(* ===== verification/Credentials.v ===== *)
(** * Credentials of data sources

    pages/user-setting/data-source/component: the fields of the Gmail and the
    Google Drive connector (gmail-token-field.tsx, google-drive-token-field.tsx,
    the same but for names), which keep a JSON text of OAuth credentials: a
    file is uploaded, and what lacks a refresh token is authorized in a popup
    window whose result is polled; and what box-token-field.tsx stores.

    A step of the field is what the user, the popup, the server or a timer
    does; requests and files are answered in any order.  [json_parse] and
    [json_stringify] are those of [JSON], [None] where the first throws. *)
From S2P Require Import Prelude JsValue Libs FormUtils.
Open Scope list_scope.
Open Scope nat_scope.
Open Scope js_scope.

Class JSON := { json_parse : string → option val; json_stringify : val → string }.

Section credentials.
Context `{JSON}.

(** ** The text *)
Definition credentialHasRefreshToken (content : string) : bool :=
  match json_parse content with Some parsed => truthy (prop "refresh_token" parsed) | None => false end.

Inductive summary := NoSummary | WithRefreshToken | ClientCredentials | StoredCredentials.

Definition describeCredentials (content : string) : summary :=
  if content === "" then NoSummary
  else match json_parse content with
  | None => NoSummary
  | Some parsed =>
      if truthy (prop "refresh_token" parsed) then WithRefreshToken
      else if truthy (prop "installed" parsed) || truthy (prop "web" parsed) then ClientCredentials
      else StoredCredentials
  end.

Definition parseJsonObject (content : string) : option val :=
  if content === "" then None
  else match json_parse content with
  | Some parsed => if (typeof parsed === "object") && (parsed !== VNull) then Some parsed else None
  | None => None
  end.

Definition filled (item : val) : option string :=
  match item with VStr s => if str_trim s === "" then None else Some (str_trim s) | _ => None end.

Definition extractRedirectUri (content : string) : string :=
  match parseJsonObject content with
  | None => ""
  | Some parsed =>
      match filled (prop "redirect_uri" parsed) with
      | Some uri => uri
      | None =>
          match js_coalesce (prop "redirect_uris" (prop "web" parsed)) (prop "redirect_uris" (prop "installed" parsed)) with
          | VArr redirectUris => default "" (head (omap filled redirectUris))
          | _ => ""
          end
      end
  end.

(** [{ ...parsed }]: an array is spread by its indexes. *)
Definition spread_json (parsed : val) : obj :=
  match parsed with VArr l => imap (λ i x, (pretty (Z.of_nat i), x)) l | _ => spread parsed end.

Definition withRedirectUri (credentials redirectUri : string) : string :=
  let trimmedRedirectUri := str_trim redirectUri in
  if trimmedRedirectUri === "" then credentials
  else match parseJsonObject credentials with
  | None => credentials
  | Some parsed => json_stringify (VObj (obj_set "redirect_uri" (VStr trimmedRedirectUri) (spread_json parsed)))
  end.

(** ** The field *)
Inductive web_status := Idle | Waiting (message : string).

Inductive notice :=
  | Success (text : string) | Failure (text : string) | Information (text : string) | Warned.

(** A poll keeps the flow it asks for and the redirect URI its closure
    holds. *)
Record poll := { po_flow : string; po_redirect : string }.

Record token_field := {
  tf_value : string;
  tf_files : option string;
  tf_pending : string;
  tf_redirect : string;
  tf_open : bool;
  tf_starting : bool;
  tf_flow : option string;
  tf_status : web_status;
  tf_timer : option poll;
  tf_polls : list poll;
  tf_starts : list (string * string);
  tf_reads : list string;
  tf_notices : list notice
}.

Definition with_value x f := {| tf_value := x; tf_files := tf_files f; tf_pending := tf_pending f; tf_redirect := tf_redirect f;
  tf_open := tf_open f; tf_starting := tf_starting f; tf_flow := tf_flow f; tf_status := tf_status f; tf_timer := tf_timer f;
  tf_polls := tf_polls f; tf_starts := tf_starts f; tf_reads := tf_reads f; tf_notices := tf_notices f |}.
Definition with_files x f := {| tf_value := tf_value f; tf_files := x; tf_pending := tf_pending f; tf_redirect := tf_redirect f;
  tf_open := tf_open f; tf_starting := tf_starting f; tf_flow := tf_flow f; tf_status := tf_status f; tf_timer := tf_timer f;
  tf_polls := tf_polls f; tf_starts := tf_starts f; tf_reads := tf_reads f; tf_notices := tf_notices f |}.
Definition with_pending x f := {| tf_value := tf_value f; tf_files := tf_files f; tf_pending := x; tf_redirect := tf_redirect f;
  tf_open := tf_open f; tf_starting := tf_starting f; tf_flow := tf_flow f; tf_status := tf_status f; tf_timer := tf_timer f;
  tf_polls := tf_polls f; tf_starts := tf_starts f; tf_reads := tf_reads f; tf_notices := tf_notices f |}.
Definition with_redirect x f := {| tf_value := tf_value f; tf_files := tf_files f; tf_pending := tf_pending f; tf_redirect := x;
  tf_open := tf_open f; tf_starting := tf_starting f; tf_flow := tf_flow f; tf_status := tf_status f; tf_timer := tf_timer f;
  tf_polls := tf_polls f; tf_starts := tf_starts f; tf_reads := tf_reads f; tf_notices := tf_notices f |}.
Definition with_open x f := {| tf_value := tf_value f; tf_files := tf_files f; tf_pending := tf_pending f; tf_redirect := tf_redirect f;
  tf_open := x; tf_starting := tf_starting f; tf_flow := tf_flow f; tf_status := tf_status f; tf_timer := tf_timer f;
  tf_polls := tf_polls f; tf_starts := tf_starts f; tf_reads := tf_reads f; tf_notices := tf_notices f |}.
Definition with_starting x f := {| tf_value := tf_value f; tf_files := tf_files f; tf_pending := tf_pending f; tf_redirect := tf_redirect f;
  tf_open := tf_open f; tf_starting := x; tf_flow := tf_flow f; tf_status := tf_status f; tf_timer := tf_timer f;
  tf_polls := tf_polls f; tf_starts := tf_starts f; tf_reads := tf_reads f; tf_notices := tf_notices f |}.
Definition with_web flow status timer f := {| tf_value := tf_value f; tf_files := tf_files f; tf_pending := tf_pending f;
  tf_redirect := tf_redirect f; tf_open := tf_open f; tf_starting := tf_starting f; tf_flow := flow; tf_status := status;
  tf_timer := timer; tf_polls := tf_polls f; tf_starts := tf_starts f; tf_reads := tf_reads f; tf_notices := tf_notices f |}.
Definition with_requests polls starts reads f := {| tf_value := tf_value f; tf_files := tf_files f; tf_pending := tf_pending f;
  tf_redirect := tf_redirect f; tf_open := tf_open f; tf_starting := tf_starting f; tf_flow := tf_flow f; tf_status := tf_status f;
  tf_timer := tf_timer f; tf_polls := polls; tf_starts := starts; tf_reads := reads; tf_notices := tf_notices f |}.
Definition notify n f := {| tf_value := tf_value f; tf_files := tf_files f; tf_pending := tf_pending f; tf_redirect := tf_redirect f;
  tf_open := tf_open f; tf_starting := tf_starting f; tf_flow := tf_flow f; tf_status := tf_status f; tf_timer := tf_timer f;
  tf_polls := tf_polls f; tf_starts := tf_starts f; tf_reads := tf_reads f; tf_notices := tf_notices f ++ [n] |}.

□ □ □ □ □ □ □

• EXERCISE AIM
Take the first line of the material above as the start and the line that contains "A step of the" as the end. Output only that span, every line exactly as it stands.

• RESULT OF THE EXERCISE
(* ===== verification/Credentials.v ===== *)
(** * Credentials of data sources

    pages/user-setting/data-source/component: the fields of the Gmail and the
    Google Drive connector (gmail-token-field.tsx, google-drive-token-field.tsx,
    the same but for names), which keep a JSON text of OAuth credentials: a
    file is uploaded, and what lacks a refresh token is authorized in a popup
    window whose result is polled; and what box-token-field.tsx stores.

    A step of the field is what the user, the popup, the server or a timer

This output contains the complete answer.